In weiterer Folge müssen wir zur Kenntnis nehmen, dass der Verein via IDJack, entgegen der Abmachung, weiterhin fleißig die Bilder und Ausweise der Fans sammelt, die sich ein Abo oder eine Karte im Fanshop zulegen. Nur, wer explizit nachfragte, muss das nicht tun. Doch woher soll der Fan das wissen, wenn es keine entsprechende Information von Sturm dazu gibt? Auf unsere Frage, wann man denn gedenke, diese Verbesserung allen Fans mitzuteilen, werden wir mit einem Einzeiler, dass man es zu den Q&As hinzufügen würde abgewimmelt (bis heute ist selbst das nicht passiert). Warum will man den Fans dies nicht mitteilen, wenn es doch ausschließlich ums Contact Tracing geht? Steckt etwa doch mehr dahinter?
Unter dem Strich bleibt, dass der Verein von Anfang an nicht mit offenen Karten gespielt und Informationen bewusst zurückgehalten hat. Doch viel schlimmer als dieser Vertrauensbruch unserer bisher offenen Gesprächskultur wiegt die Tatsache, dass der Verein seine Fans und Mitglieder hinterrücks verkauft hat.

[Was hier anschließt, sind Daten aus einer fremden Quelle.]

Definition createGeometry (cls : Class) (options : Options) : Result Geometry :=
  match cls with
  | Base =>
      Throw (Error "GameObject.createGeometry() must be implemented by subclass")
  | Box =>
      let size := o_size options ?? 1 in
      Ok (BoxGeometry (o_width options ?? size) (o_height options ?? size)
            (o_depth options ?? size) (o_widthSegments options ?? 1)
            (o_heightSegments options ?? 1) (o_depthSegments options ?? 1))
  | Sphere =>
      Ok (SphereGeometry (o_radius options ?? 1)
            (o_widthSegments options ?? 32) (o_heightSegments options ?? 16))
  | Plane =>
      let size := o_size options ?? 1 in
      Ok (PlaneGeometry (o_width options ?? size) (o_height options ?? size)
            (o_widthSegments options ?? 1) (o_heightSegments options ?? 1))
  | Cylinder =>
      let radius := o_radius options ?? 1 in
      Ok (CylinderGeometry (o_radiusTop options ?? radius)
            (o_radiusBottom options ?? radius) (o_height options ?? 1)
            (o_radialSegments options ?? 32) (o_heightSegments options ?? 1)
            (o_openEnded options ?? false))
  | Torus =>
      Ok (TorusGeometry (o_radius options ?? 1) (o_tube options ?? 0.4)
            (o_radialSegments options ?? 16) (o_tubularSegments options ?? 48))
  end.

Definition _createMaterial (color : JSValue) (wireframe : bool)
    (materialType : string) : Material :=
  let parsedColor := Colors.parseColor color in
  let cls :=
    if String.eqb materialType "basic" then MeshBasicMaterial
    else if String.eqb materialType "phong" then MeshPhongMaterial
    else MeshStandardMaterial in
  {| material_class := cls; color := parsedColor; wireframe := wireframe |}.

(** An update function, [fn(obj, delta, elapsed)], as its effect on
    [obj.mesh], the only part of the object the built-in animations
    touch. *)
Definition UpdateFn : Type := Mesh -> R -> R -> Mesh.

Record t : Type :=
  { name : string;
    options : Options;
    mesh : Mesh;
    _animations : JSMap.t UpdateFn;
    _customUpdates : list UpdateFn }.

Definition with_mesh (m : Mesh) (this : t) : t :=
  {| name := name this; options := options this; mesh := m;
     _animations := _animations this;
     _customUpdates := _customUpdates this |}.

Definition with_animations (a : JSMap.t UpdateFn) (this : t) : t :=
  {| name := name this; options := options this; mesh := mesh this;
     _animations := a; _customUpdates := _customUpdates this |}.

Definition setPosition (px py pz : R) (this : t) : t :=
  with_mesh
    (with_position (Vector3_set px py pz (position (mesh this))) (mesh this))
    this.

Definition setRotation (rx ry rz : R) (this : t) : t :=
  with_mesh
    (with_rotation
       (Vector3_set (degToRad rx) (degToRad ry) (degToRad rz)
          (rotation (mesh this)))
       (mesh this))
    this.

Definition setScale (s : R) (this : t) : t :=
  with_mesh (with_scale (setScalar s (scale (mesh this))) (mesh this)) this.

Definition setScaleXYZ (sx sy sz : R) (this : t) : t :=
  with_mesh
    (with_scale (Vector3_set sx sy sz (scale (mesh this))) (mesh this)) this.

Hier noch ein Zitat aus dem zweiten Akt:
„… doch in einem sind alle (Sturmfans) vereint. Egal ob man ins Stadion geht oder nicht, jeder kauft sich seine Dauerkarte, um seinen Herzensverein zu unterstützen.“
Bitter enttäuscht vom Vorgehen des Vereins und vom verantwortungslosen Umgang mit den Daten seiner Mitglieder und Fans, fordern wir die Verantwortlichen des SK Sturm auf, sofort die Notbremse zu ziehen und diese App schnellstmöglich wieder zu entfernen. In weiterer Folge muss der Verein die Fans darüber aufklären, wie sie ihre Daten von den Servern der Teilzwei Betriebs GmbH löschen lassen können und dass sie darauf einen Rechtsanspruch besitzen (Art. 17 iVm Art 21 DSGVO).
Solange diese Lösung, oder eine andere, bei der wir unsere Daten völlig ohne Not verschenken müssen, eingesetzt wird, sei es freiwillig oder unter Zwang, werden wir diese offen bekämpfen. Wir können nur jedem Fan nahelegen, die Heimspiele des SK Sturm nicht zu besuchen, solange diese App verpflichtend ist – auch wenn es bitter schmerzt.
Wir sind mehr als Investitionskapital – wir sind Sturm Graz!